__What you should do__
For the word "PanicError", state how many lines of the records include it, with no other text.

------ Data section ------

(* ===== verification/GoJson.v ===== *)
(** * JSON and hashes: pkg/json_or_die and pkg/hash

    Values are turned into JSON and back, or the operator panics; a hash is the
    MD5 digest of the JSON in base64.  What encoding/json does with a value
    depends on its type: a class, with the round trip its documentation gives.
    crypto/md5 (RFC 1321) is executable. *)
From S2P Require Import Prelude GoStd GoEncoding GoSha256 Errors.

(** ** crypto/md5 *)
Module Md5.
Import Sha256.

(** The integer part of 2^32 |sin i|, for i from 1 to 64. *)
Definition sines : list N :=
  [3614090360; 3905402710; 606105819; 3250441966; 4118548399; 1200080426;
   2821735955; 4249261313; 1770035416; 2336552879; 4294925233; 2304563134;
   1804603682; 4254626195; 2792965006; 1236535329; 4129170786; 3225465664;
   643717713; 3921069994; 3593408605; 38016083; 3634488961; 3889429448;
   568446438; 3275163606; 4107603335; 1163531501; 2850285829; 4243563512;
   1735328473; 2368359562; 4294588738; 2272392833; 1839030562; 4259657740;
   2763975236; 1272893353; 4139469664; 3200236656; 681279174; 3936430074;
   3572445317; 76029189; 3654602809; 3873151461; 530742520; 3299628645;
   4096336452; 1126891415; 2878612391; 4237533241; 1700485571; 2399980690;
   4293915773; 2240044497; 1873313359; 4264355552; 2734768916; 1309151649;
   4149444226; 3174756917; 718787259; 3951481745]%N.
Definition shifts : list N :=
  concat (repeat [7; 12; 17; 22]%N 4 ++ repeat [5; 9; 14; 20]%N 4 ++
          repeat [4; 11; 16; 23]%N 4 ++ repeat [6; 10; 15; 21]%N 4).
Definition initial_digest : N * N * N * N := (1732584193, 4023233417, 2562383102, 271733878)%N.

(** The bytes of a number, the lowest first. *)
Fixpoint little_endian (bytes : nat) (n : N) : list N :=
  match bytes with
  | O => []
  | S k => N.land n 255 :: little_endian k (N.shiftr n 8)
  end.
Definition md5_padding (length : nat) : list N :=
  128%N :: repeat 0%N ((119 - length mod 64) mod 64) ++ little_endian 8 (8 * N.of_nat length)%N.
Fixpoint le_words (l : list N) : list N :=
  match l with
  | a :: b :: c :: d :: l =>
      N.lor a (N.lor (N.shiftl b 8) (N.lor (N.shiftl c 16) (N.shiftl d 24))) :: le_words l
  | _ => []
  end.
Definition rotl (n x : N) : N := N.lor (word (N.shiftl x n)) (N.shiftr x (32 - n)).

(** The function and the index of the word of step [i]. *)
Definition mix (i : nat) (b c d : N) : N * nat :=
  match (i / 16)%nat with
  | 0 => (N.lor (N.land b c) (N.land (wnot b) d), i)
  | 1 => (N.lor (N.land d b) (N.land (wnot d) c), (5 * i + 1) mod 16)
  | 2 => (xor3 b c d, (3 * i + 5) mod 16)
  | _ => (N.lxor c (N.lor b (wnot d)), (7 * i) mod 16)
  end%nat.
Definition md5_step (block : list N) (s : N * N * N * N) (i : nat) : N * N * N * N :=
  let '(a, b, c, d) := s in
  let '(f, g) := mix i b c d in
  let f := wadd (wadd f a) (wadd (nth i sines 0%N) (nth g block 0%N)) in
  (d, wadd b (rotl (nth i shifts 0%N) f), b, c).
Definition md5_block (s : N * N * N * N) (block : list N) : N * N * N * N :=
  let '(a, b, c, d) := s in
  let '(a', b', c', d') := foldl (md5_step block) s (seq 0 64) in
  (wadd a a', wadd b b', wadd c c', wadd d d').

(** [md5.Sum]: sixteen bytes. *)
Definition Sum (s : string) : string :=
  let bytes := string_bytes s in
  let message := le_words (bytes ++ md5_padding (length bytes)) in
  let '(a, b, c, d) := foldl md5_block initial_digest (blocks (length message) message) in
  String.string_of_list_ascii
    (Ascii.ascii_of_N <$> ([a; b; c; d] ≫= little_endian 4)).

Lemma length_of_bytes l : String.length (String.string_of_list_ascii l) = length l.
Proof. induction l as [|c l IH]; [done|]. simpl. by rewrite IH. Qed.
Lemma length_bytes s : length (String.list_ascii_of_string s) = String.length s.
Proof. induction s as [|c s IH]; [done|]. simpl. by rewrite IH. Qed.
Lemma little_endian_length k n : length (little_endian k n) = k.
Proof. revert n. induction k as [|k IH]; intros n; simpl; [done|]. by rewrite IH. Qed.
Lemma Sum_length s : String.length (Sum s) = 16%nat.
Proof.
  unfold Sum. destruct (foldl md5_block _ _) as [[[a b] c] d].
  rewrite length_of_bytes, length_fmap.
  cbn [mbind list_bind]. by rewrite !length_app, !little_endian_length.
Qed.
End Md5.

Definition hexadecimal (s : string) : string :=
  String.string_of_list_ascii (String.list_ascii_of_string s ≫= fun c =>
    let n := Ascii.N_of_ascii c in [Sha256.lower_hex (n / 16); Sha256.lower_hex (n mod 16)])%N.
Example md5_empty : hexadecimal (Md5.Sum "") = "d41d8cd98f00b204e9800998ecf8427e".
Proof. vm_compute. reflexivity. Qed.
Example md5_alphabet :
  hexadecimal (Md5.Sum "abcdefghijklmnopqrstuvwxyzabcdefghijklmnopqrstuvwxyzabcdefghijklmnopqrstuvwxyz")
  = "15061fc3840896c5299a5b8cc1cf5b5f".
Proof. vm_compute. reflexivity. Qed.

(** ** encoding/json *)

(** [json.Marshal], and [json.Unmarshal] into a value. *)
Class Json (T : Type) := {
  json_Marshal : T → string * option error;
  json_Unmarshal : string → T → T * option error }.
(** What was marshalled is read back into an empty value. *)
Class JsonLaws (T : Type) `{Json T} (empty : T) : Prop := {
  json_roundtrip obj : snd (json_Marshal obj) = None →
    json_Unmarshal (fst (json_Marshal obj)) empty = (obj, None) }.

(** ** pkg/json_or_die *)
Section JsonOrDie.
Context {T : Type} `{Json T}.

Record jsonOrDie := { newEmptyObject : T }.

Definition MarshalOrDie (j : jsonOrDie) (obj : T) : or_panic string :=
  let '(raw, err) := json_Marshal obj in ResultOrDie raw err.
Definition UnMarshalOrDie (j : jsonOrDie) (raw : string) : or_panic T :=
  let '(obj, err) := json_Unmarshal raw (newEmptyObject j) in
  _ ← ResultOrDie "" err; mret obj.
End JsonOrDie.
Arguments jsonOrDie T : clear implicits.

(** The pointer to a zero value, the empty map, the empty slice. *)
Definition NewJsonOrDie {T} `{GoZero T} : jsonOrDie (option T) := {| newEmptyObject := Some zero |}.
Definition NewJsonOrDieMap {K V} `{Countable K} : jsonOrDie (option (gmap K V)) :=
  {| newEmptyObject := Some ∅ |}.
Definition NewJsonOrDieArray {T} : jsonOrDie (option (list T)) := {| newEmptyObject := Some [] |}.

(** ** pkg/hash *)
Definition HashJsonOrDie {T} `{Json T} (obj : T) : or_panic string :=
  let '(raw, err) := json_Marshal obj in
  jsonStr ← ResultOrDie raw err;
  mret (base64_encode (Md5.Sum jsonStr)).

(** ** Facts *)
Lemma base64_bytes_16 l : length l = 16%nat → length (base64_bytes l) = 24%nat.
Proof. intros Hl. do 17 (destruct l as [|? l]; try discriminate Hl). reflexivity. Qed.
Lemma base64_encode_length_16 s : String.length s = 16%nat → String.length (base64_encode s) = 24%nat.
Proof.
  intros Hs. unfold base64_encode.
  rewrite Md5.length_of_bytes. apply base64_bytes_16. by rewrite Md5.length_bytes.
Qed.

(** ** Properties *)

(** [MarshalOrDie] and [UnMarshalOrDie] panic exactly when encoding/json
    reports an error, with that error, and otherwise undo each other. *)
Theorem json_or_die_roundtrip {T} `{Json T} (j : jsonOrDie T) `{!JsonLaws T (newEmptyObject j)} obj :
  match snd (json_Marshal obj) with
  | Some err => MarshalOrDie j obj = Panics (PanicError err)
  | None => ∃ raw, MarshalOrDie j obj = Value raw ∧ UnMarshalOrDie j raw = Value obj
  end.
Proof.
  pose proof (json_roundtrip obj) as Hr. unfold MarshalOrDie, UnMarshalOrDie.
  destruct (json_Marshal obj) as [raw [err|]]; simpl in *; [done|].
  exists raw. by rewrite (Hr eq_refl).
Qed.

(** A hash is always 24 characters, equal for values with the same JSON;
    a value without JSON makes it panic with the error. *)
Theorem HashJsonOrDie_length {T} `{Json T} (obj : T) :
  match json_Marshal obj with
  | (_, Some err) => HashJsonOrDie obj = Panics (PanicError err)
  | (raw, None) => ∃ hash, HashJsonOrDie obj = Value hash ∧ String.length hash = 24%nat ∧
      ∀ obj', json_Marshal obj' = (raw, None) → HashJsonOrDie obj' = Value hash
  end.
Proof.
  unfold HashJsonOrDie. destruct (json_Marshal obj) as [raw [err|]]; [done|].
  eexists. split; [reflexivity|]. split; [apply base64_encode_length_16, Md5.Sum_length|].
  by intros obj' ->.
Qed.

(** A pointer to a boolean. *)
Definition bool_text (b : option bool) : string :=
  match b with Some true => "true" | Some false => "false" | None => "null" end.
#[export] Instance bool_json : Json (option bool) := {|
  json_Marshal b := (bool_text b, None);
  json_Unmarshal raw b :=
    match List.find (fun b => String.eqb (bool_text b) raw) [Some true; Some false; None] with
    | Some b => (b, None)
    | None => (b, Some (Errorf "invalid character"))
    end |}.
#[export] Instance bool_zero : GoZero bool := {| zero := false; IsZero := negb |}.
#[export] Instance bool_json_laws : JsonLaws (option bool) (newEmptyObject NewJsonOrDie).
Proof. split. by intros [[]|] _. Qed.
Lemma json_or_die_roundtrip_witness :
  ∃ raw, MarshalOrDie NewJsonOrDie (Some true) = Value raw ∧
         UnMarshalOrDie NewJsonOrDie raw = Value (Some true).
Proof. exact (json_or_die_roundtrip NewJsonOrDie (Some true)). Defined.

------

__Exercise result__
2